# Information shown
#####

(* ===== verification/Mmu.v ===== *)
(** * page.rs: page tables (Sv39)

    A table is 512 words of memory; an entry holds a physical page number
    and permission bits. *)

From S2P Require Import Prelude Memory PageAlloc.
Import Mem.

Module Mmu.

Inductive EntryBits :=
| None_ | Valid | Read | Write | Execute | User | Global | Access | Dirty
| ReadWrite | ReadExecute | ReadWriteExecute
| UserReadWrite | UserReadExecute | UserReadWriteExecute.

Definition EntryBits_val (b : EntryBits) : Z :=
  match b with
  | None_ => 0
  | Valid => Z.shiftl 1 0
  | Read => Z.shiftl 1 1
  | Write => Z.shiftl 1 2
  | Execute => Z.shiftl 1 3
  | User => Z.shiftl 1 4
  | Global => Z.shiftl 1 5
  | Access => Z.shiftl 1 6
  | Dirty => Z.shiftl 1 7
  | ReadWrite => Z.lor (Z.shiftl 1 1) (Z.shiftl 1 2)
  | ReadExecute => Z.lor (Z.shiftl 1 1) (Z.shiftl 1 3)
  | ReadWriteExecute => Z.lor (Z.lor (Z.shiftl 1 1) (Z.shiftl 1 2)) (Z.shiftl 1 3)
  | UserReadWrite => Z.lor (Z.lor (Z.shiftl 1 1) (Z.shiftl 1 2)) (Z.shiftl 1 4)
  | UserReadExecute => Z.lor (Z.lor (Z.shiftl 1 1) (Z.shiftl 1 3)) (Z.shiftl 1 4)
  | UserReadWriteExecute =>
      Z.lor (Z.lor (Z.lor (Z.shiftl 1 1) (Z.shiftl 1 2)) (Z.shiftl 1 3)) (Z.shiftl 1 4)
  end.

(** ** Entries *)

Definition is_valid (entry : Z) : bool := negb (Z.land entry (EntryBits_val Valid) =? 0).
Definition is_invalid (entry : Z) : bool := negb (is_valid entry).
Definition is_leaf (entry : Z) : bool := negb (Z.land entry 0xe =? 0).
Definition is_branch (entry : Z) : bool := negb (is_leaf entry).

Definition Table_len : Z := 512.

(** Entry [i] of the table at [root]. *)
Definition entry_addr (root i : Z) : Z := root + 8 * i.

(** [(entry & !0x3ff) << 2] *)
Definition next_table (entry : Z) : Z :=
  as_u64 (Z.shiftl (Z.land entry (unot 64 0x3ff)) 2).

Definition vpn (vaddr i : Z) : Z := Z.land (Z.shiftr vaddr (12 + 9 * i)) 0x1ff.

Definition ppn (paddr i : Z) : Z :=
  if i =? 2 then Z.land (Z.shiftr paddr 30) 0x3ffffff
  else Z.land (Z.shiftr paddr (12 + 9 * i)) 0x1ff.

(** The entry of a leaf for [paddr]. *)
Definition leaf_entry (paddr bits : Z) : Z :=
  Z.lor (Z.lor (Z.lor (Z.lor (Z.lor (Z.lor (Z.shiftl (ppn paddr 2) 28)
    (Z.shiftl (ppn paddr 1) 19)) (Z.shiftl (ppn paddr 0) 10)) bits)
    (EntryBits_val Valid)) (EntryBits_val Dirty)) (EntryBits_val Access).

Section Mmu.
Context `{Profile} `{Linker}.
Abbreviation K := (M kernel).

(** The levels of [(level..2).rev()]. *)
Definition levels_down (level : Z) : list Z :=
  if level =? 0 then [1; 0] else if level =? 1 then [1] else [].

(** The body of the loop of [map]: [v] points to an entry; the result to
    the entry one level down. *)
Definition map_step (vaddr i v : Z) : K Z :=
  e ← gets (fun s => rd64 (mem s) v);
  _ ← (if negb (is_valid e) then
         page ← Page.zalloc 1;
         modify (fun s => with_mem
           (wr64 (mem s) v (Z.lor (Z.shiftr page 2) (EntryBits_val Valid))) s)
       else mret tt);
  e ← gets (fun s => rd64 (mem s) v);
  let p := entry_addr (next_table e) (vpn vaddr i) in
  _ ← lift (unwrap (if p =? 0 then None else Some tt));
  mret p.

Fixpoint map_walk (vaddr : Z) (levels : list Z) (v : Z) : K Z :=
  match levels with
  | [] => mret v
  | i :: levels' => v' ← map_step vaddr i v; map_walk vaddr levels' v'
  end.

Definition map (root vaddr paddr bits level : Z) : K unit :=
  _ ← lift (assert_ (negb (Z.land bits 0xe =? 0)));
  v ← map_walk vaddr (levels_down level) (entry_addr root (vpn vaddr 2));
  modify (fun s => with_mem (wr64 (mem s) v (leaf_entry paddr bits)) s).

(** [for lv1 in 0..Table::len()] *)
Fixpoint unmap_lv1 (fuel : nat) (table_lv1 : Z) (k : nat) (lv1 : Z) : K unit :=
  match k with
  | O => mret tt
  | S k' =>
      e ← gets (fun s => rd64 (mem s) (entry_addr table_lv1 lv1));
      _ ← (if is_valid e && is_branch e then Page.dealloc fuel (next_table e) else mret tt);
      unmap_lv1 fuel table_lv1 k' (lv1 + 1)
  end.

(** [for lv2 in 0..Table::len()] *)
Fixpoint unmap_lv2 (fuel : nat) (root : Z) (k : nat) (lv2 : Z) : K unit :=
  match k with
  | O => mret tt
  | S k' =>
      e ← gets (fun s => rd64 (mem s) (entry_addr root lv2));
      _ ← (if is_valid e && is_branch e then
             let memaddr_lv1 := next_table e in
             _ ← lift (unwrap (if memaddr_lv1 =? 0 then None else Some tt));
             _ ← unmap_lv1 fuel memaddr_lv1 512 0;
             Page.dealloc fuel memaddr_lv1
           else mret tt);
      unmap_lv2 fuel root k' (lv2 + 1)
  end.

(** [fuel] bounds the pages of one allocation, see [Page.dealloc]. *)
Definition unmap (fuel : nat) (root : Z) : K unit := unmap_lv2 fuel root 512 0.

(** [for i in (0..=2).rev()]; the index [i - 1] of level 0 is out of range. *)
Fixpoint walk (m : memory) (vaddr : Z) (k : nat) (v : Z) : outcome (option Z) :=
  let e := rd64 m v in
  let i := Z.of_nat k in
  if is_invalid e then Done None
  else if is_leaf e then
    let off_mask := Z.shiftl 1 (12 + i * 9) - 1 in
    let vaddr_pgoff := Z.land vaddr off_mask in
    let addr := Z.land (as_u64 (Z.shiftl e 2)) (unot 64 off_mask) in
    Done (Some (Z.lor addr vaddr_pgoff))
  else
    match k with
    | O => Panic
    | S k' =>
        let p := entry_addr (next_table e) (vpn vaddr (i - 1)) in
        _ ← unwrap (if p =? 0 then None else Some tt);
        walk m vaddr k' p
    end.

Definition virt_to_phys (m : memory) (root vaddr : Z) : outcome (option Z) :=
  walk m vaddr 2 (entry_addr root (vpn vaddr 2)).
End Mmu.
End Mmu.
(* ===== verification/Process.v ===== *)
(** * process.rs: the process list

    A process owns pages of the page allocator: its trap frame, its stack,
    its root page table and what was added later.  The list lives in an
    [Option] that the functions take and put back. *)

From S2P Require Import Prelude Memory Cpu PageAlloc Kmem Mmu MinixLayout Lock.
Import Mem.

Module Process.

Definition STACK_PAGES : Z := 35.
Definition STACK_ADDR : Z := 0x100000000.
Definition PROCESS_STARTING_ADDR : Z := 0x20000000.

Inductive ProcessState := Running | Sleeping | Waiting | Dead.
#[export] Instance ProcessState_eq_dec : EqDecision ProcessState.
Proof. solve_decision. Defined.

Inductive Descriptor :=
| File (i : Layout.Inode)
| Device (n : Z)
| Framebuffer
| ButtonEvents
| AbsoluteEvents
| Console
| Network
| Unknown.

(** Strings are their UTF-8 bytes. *)
Record ProcessData := mkData {
  environ : gmap (list Z) (list Z);
  fdesc : gmap Z Descriptor;
  cwd : list Z;
  pages : list Z;
}.

Definition ProcessData_new : ProcessData := mkData ∅ ∅ [47] [].

(** Pointers are addresses, 0 is null. *)
Record process := mkProcess {
  frame : Z;
  stack : Z;
  pid : Z;
  mmu_table : Z;
  state : ProcessState;
  data : ProcessData;
  sleep_until : Z;
  program : Z;
  brk : Z;
}.

Definition with_state (st : ProcessState) (p : process) : process :=
  mkProcess (frame p) (stack p) (pid p) (mmu_table p) st (data p) (sleep_until p)
    (program p) (brk p).

Definition with_sleep (until : Z) (p : process) : process :=
  mkProcess (frame p) (stack p) (pid p) (mmu_table p) Sleeping (data p) until
    (program p) (brk p).

(** ** The trap frame in memory *)

Definition reg_addr (f : Z) (r : Cpu.Registers) : Z := f + 8 * Cpu.gp r.
Definition pc_addr (f : Z) : Z := f + 520.
Definition pid_addr (f : Z) : Z := f + 544.
Definition mode_addr (f : Z) : Z := f + 552.

(** ** The globals *)

(** [ticks] counts how often the clock was read. *)
Record pstate := mkP {
  kern : kernel;
  PROCESS_LIST : option (list process);
  PROCESS_LIST_MUTEX : Z;
  NEXT_PID : Z;
  ticks : nat;
}.

Definition with_list (l : option (list process)) (s : pstate) : pstate :=
  mkP (kern s) l (PROCESS_LIST_MUTEX s) (NEXT_PID s) (ticks s).
Definition with_mutex (m : Z) (s : pstate) : pstate :=
  mkP (kern s) (PROCESS_LIST s) m (NEXT_PID s) (ticks s).

(** The timer register: its value at the [n]-th read. *)
Class Clock := clock : nat -> Z.

(** Change the first process that satisfies [sel], if there is one. *)
Fixpoint on_first (sel : process -> bool) (f : process -> process) (l : list process)
    : bool * list process :=
  match l with
  | [] => (false, [])
  | p :: l' =>
      if sel p then (true, f p :: l')
      else let '(b, l'') := on_first sel f l' in (b, p :: l'')
  end.

Section Process.
Context `{Profile} `{Linker} `{Clock}.
(** Addresses of [ra_delete_proc] and [init_process], placed by the linker. *)
Context (ra_delete_proc init_process : Z).
Abbreviation P := (M pstate).

(** Run an operation on memory. *)
Definition on_kern {A} (c : M kernel A) : P A := fun s =>
  match c (kern s) with
  | Done (a, k) => Done (a, mkP k (PROCESS_LIST s) (PROCESS_LIST_MUTEX s) (NEXT_PID s) (ticks s))
  | Panic => Panic
  | Fault => Fault
  | Hang => Hang
  | NoFuel => NoFuel
  end.

Definition get_mtime : P Z := fun s =>
  Done (clock (ticks s), mkP (kern s) (PROCESS_LIST s) (PROCESS_LIST_MUTEX s) (NEXT_PID s)
                           (S (ticks s))).

Definition set_running (p : Z) : P bool := fun s =>
  match PROCESS_LIST s with
  | Some pl =>
      let '(retval, pl) := on_first (fun proc => pid proc =? p) (with_state Running) pl in
      Done (retval, with_list (Some pl) s)
  | None => Done (false, s)
  end.

Definition set_waiting (p : Z) : P bool := fun s =>
  match PROCESS_LIST s with
  | Some pl =>
      let '(retval, pl) := on_first (fun proc => pid proc =? p) (with_state Waiting) pl in
      Done (retval, with_list (Some pl) s)
  | None => Done (false, s)
  end.

(** The clock is read, and the sum computed, when the process was found. *)
Definition set_sleeping (p duration : Z) : P bool :=
  s ← get;
  match PROCESS_LIST s with
  | Some pl =>
      if existsb (fun proc => pid proc =? p) pl then
        now ← get_mtime;
        until ← lift (usize (now + duration));
        _ ← modify (with_list
              (Some (on_first (fun proc => pid proc =? p) (with_sleep until) pl).2));
        mret true
      else mret false
  | None => mret false
  end.

(** The process with this pid in its trap frame, as its place in the list. *)
Fixpoint find_pid (m : memory) (p : Z) (l : list process) : option nat :=
  match l with
  | [] => None
  | proc :: l' =>
      if as_u16 (rd64 m (pid_addr (frame proc))) =? p then Some O
      else S <$> find_pid m p l'
  end.

Definition get_by_pid (p : Z) : P (option nat) :=
  gets (fun s =>
    match PROCESS_LIST s with
    | Some pl => find_pid (mem (kern s)) p pl
    | None => None
    end).

(** ** Dropping a process *)

Fixpoint dealloc_all (fuel : nat) (l : list Z) : P unit :=
  match l with
  | [] => mret tt
  | a :: l' => _ ← on_kern (Page.dealloc fuel a); dealloc_all fuel l'
  end.

(** [fuel] bounds the pages of one allocation. *)
Definition drop_process (fuel : nat) (p : process) : P unit :=
  _ ← on_kern (Page.dealloc fuel (stack p));
  _ ← on_kern (Mmu.unmap fuel (mmu_table p));
  _ ← on_kern (Page.dealloc fuel (mmu_table p));
  _ ← on_kern (Page.dealloc fuel (frame p));
  _ ← dealloc_all fuel (pages (data p));
  if program p =? 0 then mret tt else on_kern (Page.dealloc fuel (program p)).

Definition delete_process (fuel : nat) (p : Z) : P unit :=
  s ← get;
  match PROCESS_LIST s with
  | Some pl =>
      match find_pid (mem (kern s)) p pl with
      | Some i =>
          proc ← lift (unwrap (pl !! i));
          _ ← modify (with_list None);
          _ ← drop_process fuel proc;
          modify (with_list (Some (delete i pl)))
      | None => mret tt
      end
  | None => mret tt
  end.

(** ** Adding a process *)

(** Store a field of the trap frame; a null frame is not memory. *)
Definition set_field (f a v : Z) : P unit :=
  _ ← lift (valid (negb (f =? 0)));
  on_kern (modify (fun k => with_mem (wr64 (mem k) a v) k)).

Definition next_pid : P Z :=
  s ← get;
  n ← lift (u16 (NEXT_PID s + 1));
  _ ← put (mkP (kern s) (PROCESS_LIST s) (PROCESS_LIST_MUTEX s) n (ticks s));
  mret (NEXT_PID s).

(** The new process: its pages, the next pid, and its trap frame without
    the arguments. *)
Definition new_kernel_process : P process :=
  s ← get;
  let my_pid := NEXT_PID s in
  f ← on_kern (Page.zalloc 1);
  st ← on_kern (Page.zalloc STACK_PAGES);
  tb ← on_kern (Page.zalloc 1);
  _ ← next_pid;
  mret (mkProcess f st my_pid tb Running ProcessData_new 0 0 0).

Definition fill_frame (func : Z) (args : option Z) (p : process) : P unit :=
  _ ← set_field (frame p) (pc_addr (frame p)) func;
  _ ← match args with
      | Some a => set_field (frame p) (reg_addr (frame p) Cpu.A0) a
      | None => mret tt
      end;
  _ ← set_field (frame p) (reg_addr (frame p) Cpu.Ra) ra_delete_proc;
  sp ← lift (usize (stack p + STACK_PAGES * 4096));
  _ ← set_field (frame p) (reg_addr (frame p) Cpu.Sp) sp;
  _ ← set_field (frame p) (mode_addr (frame p)) (Cpu.CpuMode_val Cpu.Machine);
  set_field (frame p) (pid_addr (frame p)) (pid p).

(** A process that does not get into the list is dropped. *)
Definition add_kernel_process (fuel : nat) (func : Z) : P Z :=
  ret_proc ← new_kernel_process;
  _ ← fill_frame func None ret_proc;
  s ← get;
  match PROCESS_LIST s with
  | Some pl =>
      _ ← put (with_list (Some (pl ++ [ret_proc])) s);
      mret (pid ret_proc)
  | None =>
      _ ← put (with_mutex (Lock.unlock (PROCESS_LIST_MUTEX s)) s);
      _ ← drop_process fuel ret_proc;
      mret 0
  end.

(** [PROCESS_LIST_MUTEX.spin_lock()] *)
Definition lock_list : P unit :=
  s ← get;
  m ← lift (Lock.spin_lock (PROCESS_LIST_MUTEX s));
  put (with_mutex m s).

Definition unlock_list : P unit :=
  modify (fun s => with_mutex (Lock.unlock (PROCESS_LIST_MUTEX s)) s).

Definition add_kernel_process_args (func args : Z) : P Z :=
  _ ← lock_list;
  s ← get;
  match PROCESS_LIST s with
  | Some pl =>
      _ ← put (with_list None s);
      ret_proc ← new_kernel_process;
      _ ← fill_frame func (Some args) ret_proc;
      _ ← modify (with_list (Some (pl ++ [ret_proc])));
      _ ← unlock_list;
      mret (pid ret_proc)
  | None => _ ← unlock_list; mret 0
  end.

Fixpoint drop_all (fuel : nat) (l : list process) : P unit :=
  match l with
  | [] => mret tt
  | p :: l' => _ ← drop_process fuel p; drop_all fuel l'
  end.

(** The storage of the new list is allocated; assigning it drops the processes of the
    old one.  Storage of an old list, when [init] is called again, is not freed. *)
Definition init `{Kmem.Deques} (fuel : nat) : P Z :=
  _ ← lock_list;
  _ ← on_kern (Kmem.with_capacity fuel 15 Kmem.size_of_Process);
  s ← get;
  _ ← drop_all fuel (default [] (PROCESS_LIST s));
  _ ← modify (with_list (Some []));
  _ ← add_kernel_process fuel init_process;
  s ← get;
  pl ← lift (unwrap (PROCESS_LIST s));
  p ← lift (unwrap (head pl));
  _ ← unlock_list;
  gets (fun s => rd64 (mem (kern s)) (pc_addr (frame p))).
End Process.
End Process.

#####

# What you are asked to do
Quote, word for word, every line from the top of the entries through the line that holds "UserReadExecute | UserReadWriteExecute.".

# Task result
(* ===== verification/Mmu.v ===== *)
(** * page.rs: page tables (Sv39)

    A table is 512 words of memory; an entry holds a physical page number
    and permission bits. *)

From S2P Require Import Prelude Memory PageAlloc.
Import Mem.

Module Mmu.

Inductive EntryBits :=
| None_ | Valid | Read | Write | Execute | User | Global | Access | Dirty
| ReadWrite | ReadExecute | ReadWriteExecute
| UserReadWrite | UserReadExecute | UserReadWriteExecute.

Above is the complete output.